Benjamin Graham et le krach de 1929 (1re partie) (avril 2010)

Une idée répandue veut que Benjamin Graham ait développé l’approche d’investissement basé sur la valeur après avoir été ruiné par le krach boursier de 1929. Ce style d’investissement qui l’a rendu célèbre serait en quelque sorte la “leçon” qu’il aurait retenue de la pire déconfiture boursière de l’histoire. Cette histoire a le mérite d’être une belle fable à saveur morale, mais elle ne correspond pas vraiment à la réalité. La lecture des mémoires du doyen de Wall Street nous offre un portrait très éclairant et nettement plus nuancé de l’évolution de ses méthodes d’investissement.

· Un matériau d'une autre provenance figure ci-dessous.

(** * The translate service of MRS.i18n (src/translate.js)

    A shallow embedding of the [translate] service: the resource table,
    the default and the selected language, the loading of resource files
    through the injected reader, and the lookup of terms with fallback to
    the default language and substitution of [{0}], [{1}], ... tokens.

    Conventions of the embedding.
    - A JavaScript value that can sit in a resource file or be handed back
      by [getTerm] is a [Value]: [undefined], [null], a number (kept to
      the naturals, the service never computes with one), a string, or an
      object parsed from JSON, that is a map from member names to values.
    - A property read [obj[name]] answers with the member of an object and
      with the length or a character of a string. It does not answer with
      what values inherit from the prototypes of the runtime
      ([constructor], [toString], the methods of strings, ...). The
      properties that rest on a read finding nothing are stated for the
      reads where the runtime has nothing to add: a nested object without
      a member of the name, the name not being one that objects inherit
      ([object_inherits], [misses]).
    - [resources] is an array that the service uses as a map from language
      codes to trees, and is modelled as that map. The array and the map
      agree on every code that is not the name of a property the runtime
      defines on arrays ([length], [__proto__], [constructor], [push],
      ...); no such name has a hyphen. The properties that store a tree,
      remove one, or read a language that is not loaded are stated for
      codes with a hyphen ([hyphenated]), the form the source documents
      ([pt-br], [en-us]).
    - A string is its sequence of code units, kept to those below 256.
    - [undefined] where the source expects a string is [None].
    - The reader [window.tlantic.system.readJSONFile], [$log] and
      [$timeout] are injected: a request to the reader stays in flight
      until the reader answers it, [$log] is a list of diagnostics, and
      [$timeout] is a queue of callbacks that run on later turns. *)

From Stdlib Require Import String Ascii List Decimal DecimalString Lia.
From stdpp Require Import base option strings gmap.

Local Open Scope string_scope.
Local Open Scope list_scope.

(** ** JavaScript values and the built-in string operations *)

Module Js.

#[local] Set Warnings "-register-all".

Inductive Value : Type :=
| VUndefined
| VNull
| VNumber (n : N)
| VString (s : string)
| VObject (members : gmap string Value).

(** Outcome of a computation that may throw. *)
Inductive Fault : Type :=
| TypeError (message : string).

Inductive Outcome (A : Type) : Type :=
| Ok (a : A)
| Throw (f : Fault).
Arguments Ok {A} a.
Arguments Throw {A} f.

(** ToBoolean. *)
Definition truthy (v : Value) : bool :=
  match v with
  | VUndefined | VNull => false
  | VNumber n => negb (N.eqb n 0)
  | VString s => negb (String.eqb s "")
  | VObject _ => true
  end.

(** ToBoolean of a string that may be [undefined]. *)
Definition truthy_str (s : option string) : bool :=
  match s with
  | Some s => negb (String.eqb s "")
  | None => false
  end.

(** ToString of a string that may be [undefined], as done by [+] and by a
    computed property name. *)
Definition to_string (s : option string) : string :=
  match s with
  | Some s => s
  | None => "undefined"
  end.

(** ToString of a non-negative integer. *)
Definition number_to_string (n : nat) : string :=
  NilEmpty.string_of_uint (Nat.to_uint n).

(** The number that a canonical index names: ["0"], or decimal digits
    that do not start with ["0"]. *)
Definition digit_value (c : ascii) : option N :=
  let n := N_of_ascii c in
  if (48 <=? n)%N && (n <=? 57)%N then Some (n - 48)%N else None.

Fixpoint digits_value (acc : N) (s : string) : option N :=
  match s with
  | EmptyString => Some acc
  | String c rest =>
      match digit_value c with
      | Some d => digits_value (10 * acc + d)%N rest
      | None => None
      end
  end.

Definition canonical_index (name : string) : option N :=
  match name with
  | EmptyString => None
  | String c rest =>
      if Ascii.eqb c "0"%char
      then (if String.eqb rest "" then Some 0%N else None)
      else digits_value 0 name
  end.

(** The own properties of a string: its [length] and its characters. *)
Definition string_prop (s name : string) : Value :=
  if String.eqb name "length" then VNumber (N.of_nat (String.length s))
  else
    match canonical_index name with
    | Some i =>
        if (i <? N.of_nat (String.length s))%N then
          match String.get (N.to_nat i) s with
          | Some c => VString (String c EmptyString)
          | None => VUndefined
          end
        else VUndefined
    | None => VUndefined
    end.

(** [obj[name]]: reading a property of [null] or [undefined] throws; an
    object parsed from JSON answers with its member of that name, a
    string with its length or a character. The members that values
    inherit from the prototypes of the runtime are not part of the model:
    the properties below that rest on a read finding nothing say which
    names they hold for. *)
Definition get_prop (obj : Value) (name : string) : Outcome Value :=
  match obj with
  | VUndefined => Throw (TypeError "Cannot read properties of undefined")
  | VNull => Throw (TypeError "Cannot read properties of null")
  | VObject members =>
      match members !! name with
      | Some v => Ok v
      | None => Ok VUndefined
      end
  | VString s => Ok (string_prop s name)
  | VNumber _ => Ok VUndefined
  end.

(** A language code such as [pt-br] or [en-us]. No property that the
    runtime defines on an array, its own [length] and the members of
    [Array.prototype] and [Object.prototype], has a hyphen in its name:
    on such codes the array [resources] is the map it is used as. *)
Fixpoint hyphenated (code : string) : bool :=
  match code with
  | EmptyString => false
  | String c rest => Ascii.eqb c "-"%char || hyphenated rest
  end.

(** The same for a language variable, which may be [undefined]: the
    array has no property of the name ["undefined"] either. *)
Definition plain_language (language : option string) : bool :=
  match language with
  | Some code => hyphenated code
  | None => true
  end.

(** The names that every object inherits from [Object.prototype], the
    ones of older engines included. *)
Definition object_inherits (name : string) : bool :=
  match name with
  | String "_" (String "_" _) => true
  | _ =>
      existsb (String.eqb name)
        ["constructor"; "hasOwnProperty"; "isPrototypeOf"; "propertyIsEnumerable";
         "toLocaleString"; "toString"; "valueOf"; "toSource"; "watch"; "unwatch";
         "eval"]
  end.

(** [s.split(".")]. *)
Fixpoint split_dot (s : string) : list string :=
  match s with
  | EmptyString => [EmptyString]
  | String c rest =>
      if Ascii.eqb c "."%char then EmptyString :: split_dot rest
      else match split_dot rest with
           | seg :: segs => String c seg :: segs
           | [] => [String c EmptyString]
           end
  end.

(** [strip_prefix p s] is what follows [p] when [s] starts with [p]. *)
Fixpoint strip_prefix (p s : string) : option string :=
  match p with
  | EmptyString => Some s
  | String a p' =>
      match s with
      | EmptyString => None
      | String b s' => if Ascii.eqb a b then strip_prefix p' s' else None
      end
  end.

(** The first occurrence of [pat] in [s], as the text before it and the
    text after it (the position that [indexOf] finds). *)
Fixpoint find_first (pat s : string) : option (string * string) :=
  match strip_prefix pat s with
  | Some after => Some (EmptyString, after)
  | None =>
      match s with
      | EmptyString => None
      | String c s' =>
          match find_first pat s' with
          | Some (before, after) => Some (String c before, after)
          | None => None
          end
      end
  end.

(** GetSubstitution for a match of a string pattern (no captures): in the
    replacement text [$$] stands for [$], [$&] for the matched text,
    [$`] for the text before the match and [$'] for the text after it;
    any other [$] is literal. *)
Fixpoint get_substitution (matched before after template : string) : string :=
  match template with
  | EmptyString => EmptyString
  | String c rest =>
      if Ascii.eqb c "$"%char then
        match rest with
        | EmptyString => String c EmptyString
        | String d rest' =>
            if Ascii.eqb d "$"%char then
              String "$"%char (get_substitution matched before after rest')
            else if Ascii.eqb d "&"%char then
              matched ++ get_substitution matched before after rest'
            else if Ascii.eqb d "`"%char then
              before ++ get_substitution matched before after rest'
            else if Ascii.eqb d "'"%char then
              after ++ get_substitution matched before after rest'
            else String c (get_substitution matched before after rest)
        end
      else String c (get_substitution matched before after rest)
  end.

(** [s.replace(pat, replacement)] with a string pattern and a string
    replacement: only the first occurrence is replaced. *)
Definition string_replace (s pat replacement : string) : string :=
  match find_first pat s with
  | Some (before, after) =>
      before ++ get_substitution pat before after replacement ++ after
  | None => s
  end.

(** A replacement text without [$] stands for itself. *)
Fixpoint plain (template : string) : bool :=
  match template with
  | EmptyString => true
  | String c rest => negb (Ascii.eqb c "$"%char) && plain rest
  end.

(** The first occurrence of [token] in [s] gives way to [arg]. *)
Definition replace_token (s token arg : string) : string :=
  match find_first token s with
  | Some (before, after) => before ++ arg ++ after
  | None => s
  end.

(** [v.replace(pat, replacement)]: only a string has the method. *)
Definition call_replace (v : Value) (pat replacement : string) : Outcome Value :=
  match v with
  | VString s => Ok (VString (string_replace s pat replacement))
  | _ => Throw (TypeError "translation.replace is not a function")
  end.

End Js.

Import Js.

(** ** The service *)

Module Translate.

(** What [$log] receives. *)
Inductive Diagnostic : Type :=
| LogWarn (message : string)
| LogError (message : string).

(** A callback of the caller, named by a number; the parameter is [None]
    when the caller passes none. *)
Definition Callback : Type := nat.

(** A call of [readJSONFile] the reader has not answered yet: the file
    asked for and what the two handlers close over. *)
Record Request : Type := {
  req_file : string;
  req_language : string;
  req_callback : option Callback;
}.

(** The variables of the service closure ([basePath], [resources],
    [defaultLanguage], [selectedLanguage]) and the injected collaborators. *)
Record World : Type := {
  basePath : string;
  resources : gmap string Value;
  defaultLanguage : option string;
  selectedLanguage : option string;
  log : list Diagnostic;
  inflight : list Request;
  timers : list Callback;
  called : list Callback;
}.

(** The service when it is created. *)
Definition init : World := {|
  basePath := "";
  resources := ∅;
  defaultLanguage := None;
  selectedLanguage := None;
  log := [];
  inflight := [];
  timers := [];
  called := [];
|}.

Graham fait ses débuts à Wall Street en 1914 en dépit d’une absence totale de formation financière ou économique. Il fut par contre un étudiant prodigieusement brillant diplômé en mathématique (Phi Beta Kappa) de l’Université Columbia. De son propre avis, son absence de formation en finance lui permet d’avoir un oeil neuf sur les choses et de résoudre les problèmes de façon créative. C’est à cette époque que les sociétés inscrites en Bourse commencent à fournir des informations sur leurs activités à leurs actionnaires ainsi qu’aux différents organismes réglementaires du gouvernement. Graham est donc l’un des premiers analystes à étudier ces données alors que ses collègues plus âgés sont “déformés” par les vieilles pratiques de Wall Street et investissent encore sur la base de rumeurs et d’informations privilégiées.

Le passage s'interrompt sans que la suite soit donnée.